• [WHAT TO DO]: Go to the line holding "fb_vaults n := Ok" in the entries below and write out exactly every line down to and including the line holding "rpc_ether _ := Ok f2;".

>>>

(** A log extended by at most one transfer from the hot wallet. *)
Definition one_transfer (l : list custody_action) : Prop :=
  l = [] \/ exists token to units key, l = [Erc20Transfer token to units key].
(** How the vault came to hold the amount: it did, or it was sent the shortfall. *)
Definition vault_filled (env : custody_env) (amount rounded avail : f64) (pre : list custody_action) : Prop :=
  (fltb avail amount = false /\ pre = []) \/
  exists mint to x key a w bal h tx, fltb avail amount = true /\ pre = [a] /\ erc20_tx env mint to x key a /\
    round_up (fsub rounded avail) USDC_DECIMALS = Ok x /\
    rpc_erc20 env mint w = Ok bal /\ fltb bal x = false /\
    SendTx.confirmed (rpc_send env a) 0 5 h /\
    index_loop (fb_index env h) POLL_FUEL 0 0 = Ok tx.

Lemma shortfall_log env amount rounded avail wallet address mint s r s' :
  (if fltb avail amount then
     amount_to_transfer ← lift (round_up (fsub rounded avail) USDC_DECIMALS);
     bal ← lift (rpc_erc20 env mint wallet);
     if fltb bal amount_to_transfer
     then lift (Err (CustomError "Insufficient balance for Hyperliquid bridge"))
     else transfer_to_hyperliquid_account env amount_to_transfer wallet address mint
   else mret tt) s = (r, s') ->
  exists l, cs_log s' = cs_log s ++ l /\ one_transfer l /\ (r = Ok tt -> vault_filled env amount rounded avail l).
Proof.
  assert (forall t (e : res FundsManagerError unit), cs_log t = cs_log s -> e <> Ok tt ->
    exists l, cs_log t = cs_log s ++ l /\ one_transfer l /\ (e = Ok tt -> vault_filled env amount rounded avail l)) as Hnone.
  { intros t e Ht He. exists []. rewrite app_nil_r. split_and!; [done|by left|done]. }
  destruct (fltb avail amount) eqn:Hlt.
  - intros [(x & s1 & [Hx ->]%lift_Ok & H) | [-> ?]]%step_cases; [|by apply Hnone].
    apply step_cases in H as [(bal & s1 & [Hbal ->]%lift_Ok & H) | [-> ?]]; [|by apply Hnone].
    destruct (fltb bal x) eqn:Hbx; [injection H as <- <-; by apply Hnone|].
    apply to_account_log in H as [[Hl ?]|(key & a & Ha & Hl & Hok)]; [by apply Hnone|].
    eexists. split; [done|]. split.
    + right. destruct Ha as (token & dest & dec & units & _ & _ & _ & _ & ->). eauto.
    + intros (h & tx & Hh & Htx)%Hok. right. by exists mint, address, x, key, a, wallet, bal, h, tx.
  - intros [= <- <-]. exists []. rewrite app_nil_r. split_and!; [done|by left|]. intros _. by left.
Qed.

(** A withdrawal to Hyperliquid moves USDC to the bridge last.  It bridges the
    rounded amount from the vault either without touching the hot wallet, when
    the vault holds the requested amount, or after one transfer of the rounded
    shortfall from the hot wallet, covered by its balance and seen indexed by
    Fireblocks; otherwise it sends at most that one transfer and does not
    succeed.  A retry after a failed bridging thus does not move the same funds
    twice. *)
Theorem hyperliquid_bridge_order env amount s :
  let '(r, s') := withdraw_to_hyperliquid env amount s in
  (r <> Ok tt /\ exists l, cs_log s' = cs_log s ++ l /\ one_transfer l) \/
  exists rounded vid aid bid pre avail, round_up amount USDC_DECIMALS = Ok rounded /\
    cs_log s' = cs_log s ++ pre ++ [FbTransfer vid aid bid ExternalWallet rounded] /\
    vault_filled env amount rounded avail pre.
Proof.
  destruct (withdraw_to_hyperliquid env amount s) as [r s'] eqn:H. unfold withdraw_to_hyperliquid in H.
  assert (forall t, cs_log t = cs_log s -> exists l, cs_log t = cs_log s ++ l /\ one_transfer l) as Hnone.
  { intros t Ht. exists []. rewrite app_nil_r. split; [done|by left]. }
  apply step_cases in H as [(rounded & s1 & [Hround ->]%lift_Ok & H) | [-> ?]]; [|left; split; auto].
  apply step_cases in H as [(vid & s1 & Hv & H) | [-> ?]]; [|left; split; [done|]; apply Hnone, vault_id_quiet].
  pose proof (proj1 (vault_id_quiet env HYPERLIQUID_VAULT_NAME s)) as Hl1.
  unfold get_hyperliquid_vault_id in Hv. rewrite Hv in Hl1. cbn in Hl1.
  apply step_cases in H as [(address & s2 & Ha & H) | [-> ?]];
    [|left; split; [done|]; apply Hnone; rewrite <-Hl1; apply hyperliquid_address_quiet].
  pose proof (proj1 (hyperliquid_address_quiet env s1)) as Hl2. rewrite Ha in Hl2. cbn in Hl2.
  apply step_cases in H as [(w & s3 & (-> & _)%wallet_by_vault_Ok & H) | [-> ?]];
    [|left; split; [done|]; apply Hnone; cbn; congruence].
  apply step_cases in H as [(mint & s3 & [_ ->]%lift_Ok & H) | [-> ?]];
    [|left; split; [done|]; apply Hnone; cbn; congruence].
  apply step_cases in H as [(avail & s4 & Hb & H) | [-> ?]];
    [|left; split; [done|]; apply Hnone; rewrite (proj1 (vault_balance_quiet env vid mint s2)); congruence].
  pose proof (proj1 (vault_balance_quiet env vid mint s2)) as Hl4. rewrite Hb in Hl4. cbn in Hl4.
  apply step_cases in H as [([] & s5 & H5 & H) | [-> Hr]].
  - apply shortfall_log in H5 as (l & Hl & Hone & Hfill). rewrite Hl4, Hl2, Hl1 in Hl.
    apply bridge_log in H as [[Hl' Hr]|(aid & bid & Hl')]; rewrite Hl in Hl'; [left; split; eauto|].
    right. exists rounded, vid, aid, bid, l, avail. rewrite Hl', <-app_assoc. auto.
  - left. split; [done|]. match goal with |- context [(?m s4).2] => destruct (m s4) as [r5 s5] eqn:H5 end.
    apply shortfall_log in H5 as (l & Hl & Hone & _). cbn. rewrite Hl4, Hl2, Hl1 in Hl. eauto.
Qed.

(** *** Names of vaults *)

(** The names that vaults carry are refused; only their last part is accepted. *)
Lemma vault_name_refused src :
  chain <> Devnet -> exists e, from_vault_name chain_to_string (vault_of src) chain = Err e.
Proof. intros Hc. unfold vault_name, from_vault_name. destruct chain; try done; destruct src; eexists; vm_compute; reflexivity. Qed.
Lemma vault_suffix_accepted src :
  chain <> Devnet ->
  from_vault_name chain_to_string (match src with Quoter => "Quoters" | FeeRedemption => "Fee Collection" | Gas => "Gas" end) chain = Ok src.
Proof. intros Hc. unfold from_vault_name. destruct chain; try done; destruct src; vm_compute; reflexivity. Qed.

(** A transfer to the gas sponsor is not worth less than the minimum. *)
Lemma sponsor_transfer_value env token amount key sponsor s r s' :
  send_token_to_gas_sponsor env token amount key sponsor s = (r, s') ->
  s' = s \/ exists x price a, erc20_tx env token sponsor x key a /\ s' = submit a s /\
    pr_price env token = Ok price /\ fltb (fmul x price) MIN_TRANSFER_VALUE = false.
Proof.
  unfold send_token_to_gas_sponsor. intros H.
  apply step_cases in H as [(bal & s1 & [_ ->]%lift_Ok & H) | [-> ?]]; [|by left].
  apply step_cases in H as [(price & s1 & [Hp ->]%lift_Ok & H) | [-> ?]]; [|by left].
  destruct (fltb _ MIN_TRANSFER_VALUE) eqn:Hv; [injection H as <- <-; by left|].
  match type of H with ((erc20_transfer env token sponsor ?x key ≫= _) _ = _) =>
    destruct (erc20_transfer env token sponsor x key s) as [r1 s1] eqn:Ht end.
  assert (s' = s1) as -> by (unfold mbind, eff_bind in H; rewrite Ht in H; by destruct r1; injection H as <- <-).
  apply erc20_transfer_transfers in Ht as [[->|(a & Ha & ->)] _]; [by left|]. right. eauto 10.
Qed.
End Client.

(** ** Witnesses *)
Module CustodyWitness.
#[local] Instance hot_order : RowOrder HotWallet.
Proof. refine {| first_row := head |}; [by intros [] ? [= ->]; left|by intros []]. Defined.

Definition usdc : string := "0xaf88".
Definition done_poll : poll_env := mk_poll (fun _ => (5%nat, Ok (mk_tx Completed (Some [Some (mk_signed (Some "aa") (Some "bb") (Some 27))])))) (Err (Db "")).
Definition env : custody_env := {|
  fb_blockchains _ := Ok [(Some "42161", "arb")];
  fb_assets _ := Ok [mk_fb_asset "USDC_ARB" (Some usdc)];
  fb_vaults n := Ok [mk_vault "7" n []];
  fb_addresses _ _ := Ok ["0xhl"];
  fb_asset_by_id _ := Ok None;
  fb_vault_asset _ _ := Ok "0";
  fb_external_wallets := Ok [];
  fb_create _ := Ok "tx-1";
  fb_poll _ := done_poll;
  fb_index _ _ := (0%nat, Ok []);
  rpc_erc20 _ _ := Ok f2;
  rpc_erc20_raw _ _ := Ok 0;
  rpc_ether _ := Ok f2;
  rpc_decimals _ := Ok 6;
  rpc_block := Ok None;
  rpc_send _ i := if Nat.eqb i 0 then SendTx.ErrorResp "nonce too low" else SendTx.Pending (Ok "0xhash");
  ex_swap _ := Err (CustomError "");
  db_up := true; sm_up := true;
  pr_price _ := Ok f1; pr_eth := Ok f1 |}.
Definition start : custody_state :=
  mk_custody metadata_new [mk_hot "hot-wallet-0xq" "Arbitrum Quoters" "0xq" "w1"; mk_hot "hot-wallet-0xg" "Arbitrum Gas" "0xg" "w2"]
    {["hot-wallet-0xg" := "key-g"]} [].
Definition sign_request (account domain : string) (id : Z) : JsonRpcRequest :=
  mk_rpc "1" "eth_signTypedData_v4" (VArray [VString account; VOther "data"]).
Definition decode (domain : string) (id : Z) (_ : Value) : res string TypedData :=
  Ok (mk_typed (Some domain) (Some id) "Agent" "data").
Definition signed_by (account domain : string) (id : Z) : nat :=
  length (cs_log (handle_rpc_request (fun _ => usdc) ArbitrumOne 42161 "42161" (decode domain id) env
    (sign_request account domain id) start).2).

<<<

• [ANSWER TO THIS PROBLEM]:
  fb_vaults n := Ok [mk_vault "7" n []];
  fb_addresses _ _ := Ok ["0xhl"];
  fb_asset_by_id _ := Ok None;
  fb_vault_asset _ _ := Ok "0";
  fb_external_wallets := Ok [];
  fb_create _ := Ok "tx-1";
  fb_poll _ := done_poll;
  fb_index _ _ := (0%nat, Ok []);
  rpc_erc20 _ _ := Ok f2;
  rpc_erc20_raw _ _ := Ok 0;
  rpc_ether _ := Ok f2;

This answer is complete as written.